Jungwoo merasa itu bukan hal baik, Jaehyun akan berkata jujur dibanding mencari alibi dengan lamanya mereka menghabiskan waktu berdua di toilet. Mungkin sebaiknya Jungwoo yang bicara dan membuat alasan.

“Ah! Hyung!”

Jaehyun menyelipkan satu jari lagi dan Jungwoo mengeluarkan erangan yang lebih keras karena sensasi penuh dalam lubangnya.

Jari-jari Jaehyun bergerak masuk dan keluar, mendorong dinding rektumnya untuk mencari sweet spot Jungwoo. Ia menemukannya setelah beberapa saat mencari, mendengar jeritan kesenangan yang dilepaskan oleh Jungwoo membuatnya tersenyum senang.

“Di sini ya, sayang?” Jaehyun terkekeh, ia kembali menekan sweet spot Jungwoo.

Mmh... lagi... enak!”

Jungwoo meracau, tidak lagi peduli tentang fakta bahwa mereka ada di dalam bilik kamar mandi, melupakan fakta bahwa siapapun bisa mendengar mereka, juga tidak lagi memikirkan bahwa mereka harus cepat kembali ke ruang latihan dan mengakhiri kesenangan mereka sebelum waktu istirahat habis.

Saat Jaehyun mengeluarkan jari-jarinya, puas dengan betapa kenikmatan tercetak jelas di wajah Jungwoo.

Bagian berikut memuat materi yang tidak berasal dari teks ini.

(** C2, amended. The event list holds exactly: for every valid record whose
    deadweight is on record, an Arrival event (its arrival, its deadweight)
    when [start <= arrival <= end] and a Departure event when
    [start <= departure <= end]. A record whose deadweight is missing
    contributes no event. An Arrival event changes the series by
    [+deadweight], a Departure event by [-deadweight]. *)
Theorem dwt_timeline_events :
  forall (proc : list vessel) (current_dt end_dt : datetime),
    (forall e : event,
        In e (dwt_timeline (proc_valid proc) current_dt end_dt) <->
        exists r w, In r (proc_valid proc) /\ DWT r = Some w /\
          ((exists a, arrival_dt r = Some a /\ (current_dt <= a <= end_dt)%Z /\
                      e = mkEvent a w Arrival (SHIP r))
           \/
           (exists d, departure_dt r = Some d /\ (current_dt <= d <= end_dt)%Z /\
                      e = mkEvent d w Departure (SHIP r))))
    /\ (forall r : vessel, DWT r = None -> row_events r current_dt end_dt = [])
    /\ (forall e : event,
           In e (dwt_timeline (proc_valid proc) current_dt end_dt) ->
           (ev_Type e = Arrival /\ DWT_Change e = ev_DWT e)
           \/ (ev_Type e = Departure /\ DWT_Change e = (- ev_DWT e)%Z))
    /\ List.length (dwt_timeline (proc_valid proc) current_dt end_dt)
       = (List.length
            (filter (fun r => notna (DWT r)
                              && within (arrival_dt r) current_dt end_dt)
                    (proc_valid proc))
          + List.length
              (filter (fun r => notna (DWT r)
                                && within (departure_dt r) current_dt end_dt)
                      (proc_valid proc)))%nat.
Proof.
  intros proc current_dt end_dt.
  assert (Hmem : forall e : event,
             In e (dwt_timeline (proc_valid proc) current_dt end_dt) <->
             exists r w, In r (proc_valid proc) /\ DWT r = Some w /\
               ((exists a, arrival_dt r = Some a /\
                           (current_dt <= a <= end_dt)%Z /\
                           e = mkEvent a w Arrival (SHIP r))
                \/
                (exists d, departure_dt r = Some d /\
                           (current_dt <= d <= end_dt)%Z /\
                           e = mkEvent d w Departure (SHIP r)))).
  { intros e. unfold dwt_timeline. rewrite in_flat_map. split.
    - intros [r [Hin He]]. apply row_events_In in He.
      destruct He as [w [Hw Hcases]]. exists r, w. auto.
    - intros [r [w [Hin [Hw Hcases]]]]. exists r. split; [exact Hin |].
      apply row_events_In. exists w. auto. }
  split; [exact Hmem | split; [| split]].
  - intros r Hr. unfold row_events. rewrite Hr. reflexivity.
  - intros e He. apply Hmem in He.
    destruct He as [r [w [_ [_ [[a [_ [_ ->]]] | [d [_ [_ ->]]]]]]]].
    + left. split; reflexivity.
    + right. split; reflexivity.
  - clear Hmem. unfold dwt_timeline.
    induction (proc_valid proc) as [|r l IH]; [reflexivity |].
    simpl flat_map. rewrite length_app, row_events_length, IH.
    rewrite !filter_length_cons. lia.
Qed.

(** C3, the claim as stated fails: with [vessel_C] alone, gone before the
    window opens, no event falls in the window and [initial_dwt] is 0, and
    the dashboard emits no series. *)
Lemma dwt_plot_none_without_events :
  proc_valid [vessel_C] = [vessel_C]
  /\ dwt_timeline (proc_valid [vessel_C]) w_start w_end = []
  /\ initial_dwt (proc_valid [vessel_C]) w_start = 0%Z
  /\ dwt_plot (proc_valid [vessel_C]) w_start w_end = None.
Proof. vm_compute. repeat split; reflexivity. Qed.

(** C3, amended. When no event falls in the window, the series is the flat
    two-point series ([initial_dwt] at the window start and at the window
    end) if [initial_dwt] is positive, and no series is emitted if
    [initial_dwt] is 0 or less. *)
Theorem dwt_plot_flat :
  forall (proc : list vessel) (current_dt end_dt : datetime),
    dwt_timeline (proc_valid proc) current_dt end_dt = [] ->
    ((0 < initial_dwt (proc_valid proc) current_dt)%Z ->
     dwt_plot (proc_valid proc) current_dt end_dt
     = Some [ mkPoint current_dt (initial_dwt (proc_valid proc) current_dt) Initial;
              mkPoint end_dt (initial_dwt (proc_valid proc) current_dt) Final ])
    /\ ((initial_dwt (proc_valid proc) current_dt <= 0)%Z ->
        dwt_plot (proc_valid proc) current_dt end_dt = None).
Proof.
  intros proc current_dt end_dt Hnone. unfold dwt_plot. rewrite Hnone. simpl.
  split; intros Hsign.
  - apply Z.ltb_lt in Hsign. rewrite Hsign. reflexivity.
  - destruct (Z.ltb_spec 0 (initial_dwt (proc_valid proc) current_dt)) as [Hlt|_];
      [lia | reflexivity].
Qed.

Lemma dwt_plot_flat_witness :
  dwt_timeline (proc_valid [vessel_C; vessel_D]) w_start w_end = []
  /\ dwt_plot (proc_valid [vessel_C; vessel_D]) w_start w_end
     = Some [ mkPoint w_start 42000%Z Initial; mkPoint w_end 42000%Z Final ].
Proof.
  assert (Hnone : dwt_timeline (proc_valid [vessel_C; vessel_D]) w_start w_end = [])
    by (vm_compute; reflexivity).
  split; [exact Hnone |].
  apply (proj1 (dwt_plot_flat [vessel_C; vessel_D] w_start w_end Hnone)).
  vm_compute. reflexivity.
Defined.

(** ** The lookahead filter against the In-Port classifier *)

Lemma filter_of_filter {A : Type} (f g v : A -> bool) (l : list A) :
  (forall x, In x l -> f x = v x && g x) ->
  filter f l = filter g (filter v l).
Proof.
  induction l as [|x l IH]; intros Hext; [reflexivity |].
  simpl. rewrite (Hext x (or_introl eq_refl)).
  assert (IH' : filter f l = filter g (filter v l))
    by (apply IH; intros y Hy; apply Hext; right; exact Hy).
  destruct (v x); simpl; [destruct (g x) |]; rewrite IH'; reflexivity.
Qed.

(** C4, the claim as stated fails: [vessel_E] leaves exactly at the
    reference instant. The lookahead filter selects it, and the In-Port
    classifier on the window from that instant to 24 hours later does not. *)
Lemma lookahead_differs_from_in_port :
  departure_dt vessel_E = Some w_start
  /\ proc_valid [vessel_E] = [vessel_E]
  /\ activos [vessel_E] w_start 24 = [vessel_E]
  /\ in_port (proc_valid [vessel_E]) w_start (w_start + Timedelta_hours 24) = [].
Proof. vm_compute. repeat split; reflexivity. Qed.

Matanya menangkap lubang Jungwoo yang sudah dipersiapkan dengan baik, lubangnya terlihat lebih longgar, mengembang dan mengempis, mengundang Jaehyun untuk segera mengisinya dan menyumpalnya agar tetap penuh. Penisnya Jungwoo yang bergesekan dengan perutnya juga menunjukkan gairah, tegang dan mengeras, meneteskan air mani ke perutnya yang telanjang.

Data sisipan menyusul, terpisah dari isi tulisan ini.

(** C1 (amended).  When [a] is the shorter vector, [cosineSim(a, b)] does not
    fail: it returns [dot / (‖a‖ · ‖b‖)] computed over the first
    [min(len(a), len(b)) = len(a)] components of both vectors, the rest of
    [b] being ignored.  When [a] is the longer vector, it panics. *)
Theorem cosineSim_unequal_lengths (a b : list float32) :
  ((length a < length b)%nat ->
     cosineSim a b = Some (truncated_cosine a b)) /\
  ((length b < length a)%nat -> cosineSim a b = None).
Proof.
  split; intros Hlen.
  - apply cosineSim_defined. lia.
  - now apply cosineSim_panics.
Qed.

Lemma cosineSim_unequal_lengths_witness :
  cosineSim (vec [1]) (vec [1; 2]) =
    Some (truncated_cosine (vec [1]) (vec [1; 2])) /\
  cosineSim (vec [1; 2]) (vec [1]) = None.
Proof.
  split.
  - apply (proj1 (cosineSim_unequal_lengths (vec [1]) (vec [1; 2]))).
    simpl. lia.
  - apply (proj2 (cosineSim_unequal_lengths (vec [1; 2]) (vec [1]))).
    simpl. lia.
Defined.

(** C9, as the claim states it, fails: the empty vector has norm zero, and
    against it a non-empty first argument makes the call panic instead of
    returning a non-finite value. *)
Lemma cosineSim_empty_second_panics :
  cosineSim (vec [0]) [] = None.
Proof. reflexivity. Qed.

(** C9 (amended).  When [a] is not longer than [b] and one of the two is a
    zero vector (every component [+0] or [-0], the empty vector included),
    [cosineSim(a, b)] returns a value that is NaN or an infinity: the
    division is not guarded. *)
Theorem cosineSim_zero_norm (a b : list float32) :
  (length a <= length b)%nat ->
  zero_vector a \/ zero_vector b ->
  exists r, cosineSim a b = Some r /\ float32.is_finite r = false.
Proof.
  intros Hlen Hzero.
  exists (truncated_cosine a b). split; [now apply cosineSim_defined|].
  unfold truncated_cosine, cosine_formula.
  set (n := Nat.min (length a) (length b)).
  apply float32_div_by_zero_or_nan.
  destruct Hzero as [Ha | Hb].
  - rewrite (sum_squares_zero_vector _ (zero_vector_firstn n a Ha)), sqrt_zero.
    now apply float32_mul_zero_l.
  - rewrite (sum_squares_zero_vector _ (zero_vector_firstn n b Hb)), sqrt_zero.
    now apply float32_mul_zero_r.
Qed.

Lemma cosineSim_zero_norm_witness :
  exists r, cosineSim (vec [0; 0]) (vec [1; 2]) = Some r /\
            float32.is_finite r = false.
Proof.
  apply (cosineSim_zero_norm (vec [0; 0]) (vec [1; 2])).
  - simpl. lia.
  - left. repeat constructor.
Defined.

(** C10.  On vectors of equal length [cosineSim(a, b)] and [cosineSim(b, a)]
    are the same IEEE value (both NaN when one is). *)
Theorem cosineSim_comm (a b : list float32) :
  length a = length b -> cosineSim a b = cosineSim b a.
Proof.
  intros Hlen.
  rewrite (cosineSim_defined a b), (cosineSim_defined b a) by lia.
  unfold truncated_cosine.
  rewrite (Nat.min_comm (length b) (length a)).
  now rewrite cosine_formula_comm.
Qed.

Lemma cosineSim_comm_witness :
  cosineSim (vec [1; 2]) (vec [3; 4]) = cosineSim (vec [3; 4]) (vec [1; 2]).
Proof. apply (cosineSim_comm (vec [1; 2]) (vec [3; 4])). reflexivity. Defined.

(* ================================================================== *)
(** ** retrieveTopK and add *)

Lemma firstn_min_length {A : Type} (n : nat) (l : list A) :
  firstn n l = firstn (Nat.min n (length l)) l.
Proof.
  destruct (Nat.le_ge_cases n (length l)) as [H | H].
  - now rewrite Nat.min_l.
  - rewrite Nat.min_r by assumption. now rewrite firstn_all, firstn_all2.
Qed.

(** C2, as the claim states it, fails: a query longer than a stored embedding
    makes the call panic, so nothing is returned. *)
Lemma retrieveTopK_short_embedding_panics :
  returned (retrieveTopK (vec [1; 0]) 1) short_store = None.
Proof. reflexivity. Qed.

(** Without the condition on NaN the ranking is lost as well: a fragment
    whose similarity is NaN stays in front of the perfect match. *)
Lemma retrieveTopK_NaN_score_first :
  returned (retrieveTopK (vec [1; 0]) 1)
           (mkVectorStore [mkDocument "zero" (vec [0; 0]); perfect_match]) =
  Some [mkDocument "zero" (vec [0; 0])].
Proof. reflexivity. Qed.

(** C2 (amended).  For every [k >= 1], every store none of whose embeddings
    is shorter than the query, and none of whose similarities against the
    query is NaN: there is a ranking of the stored fragments by descending
    similarity (ties in the order the sorter leaves them) of which
    [retrieveTopK] returns exactly the first [min(k, storedCount)] entries;
    when [k] is at least the stored count it returns the whole ranking. *)
Theorem retrieveTopK_top_k `{sorter : sort.Sorter} (queryVec : list float32)
    (k : Z) (vs : vectorStore) :
  1 <= k ->
  covers_query queryVec (documents vs) ->
  no_NaN_score queryVec (documents vs) ->
  exists ranked : list document,
    Permutation (documents vs) ranked /\
    descending queryVec ranked /\
    returned (retrieveTopK queryVec k) vs =
      Some (firstn (Z.to_nat (Z.min k (len (documents vs)))) ranked) /\
    (len (documents vs) <= k ->
       returned (retrieveTopK queryVec k) vs = Some ranked).
Proof.
  intros Hk Hcov Hnan.
  destruct (score_loop_defined queryVec (documents vs) Hcov []) as [sd Hsd].
  destruct (score_loop_scores _ _ _ _ Hsd) as (new & Hout & Hdocs & Hscores).
  simpl in Hout. subst new.
  pose proof (sort.Slice_Permutation scored less sd) as Hperm.
  assert (Hsd_nan : Forall (fun s => float32.is_nan (Score s) = false) sd).
  { unfold no_NaN_score in Hnan. rewrite Forall_forall in *.
    intros s Hs. apply (Hnan (Doc s)).
    - rewrite <- Hdocs. now apply in_map.
    - now apply Hscores. }
  assert (Hlen : length (sort.Slice less sd) = length (documents vs)).
  { rewrite <- (Permutation_length Hperm), <- Hdocs. now rewrite length_map. }
  assert (Hret : returned (retrieveTopK queryVec k) vs =
                 Some (firstn (Z.to_nat (Z.min k (len (documents vs))))
                              (map Doc (sort.Slice less sd)))).
  { rewrite retrieveTopK_returned, Hsd. f_equal.
    rewrite <- firstn_map, (firstn_min_length (Z.to_nat k)).
    rewrite length_map, Hlen. f_equal. unfold len. lia. }
  exists (map Doc (sort.Slice less sd)). repeat split.
  - rewrite <- Hdocs. now apply Permutation_map.
  - apply sorted_descending.
    + exact (Permutation_Forall Hperm Hscores).
    + exact (Permutation_Forall Hperm Hsd_nan).
    + apply sort.Slice_sorted. now apply less_transitive_ordering.
  - exact Hret.
  - intros Hall. rewrite Hret. f_equal.
    apply firstn_all2. rewrite length_map, Hlen. unfold len in *. lia.
Qed.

Baby, kau sangat menginginkanku, bukan?”

“Y-ya! Aku membutuhkanmu di dalam diriku!”

Jaehyun tidak repot-repot menjawab secara lisan, hanya mengarahkan penisnya ke pintu masuk Jungwoo, menekan penisnya dengan perlahan. Ia mengerang saat panas yang hangat menyelimutinya, memeluknya dan mengisapnya kuat. Saat Jaehyun menekan sepenuhnya ke dalam lubang hangat itu, Jungwoo menghela napas dengan senang dan menggerakkan pinggulnya dengan tidak sabar. Posisi mereka agak tidak nyaman, apa dengan Jaehyun yang menggendongnya, dan Jungwoo mencoba untuk mendorong penis Jaehyun agar masuk lebih dalam di dalam dirinya.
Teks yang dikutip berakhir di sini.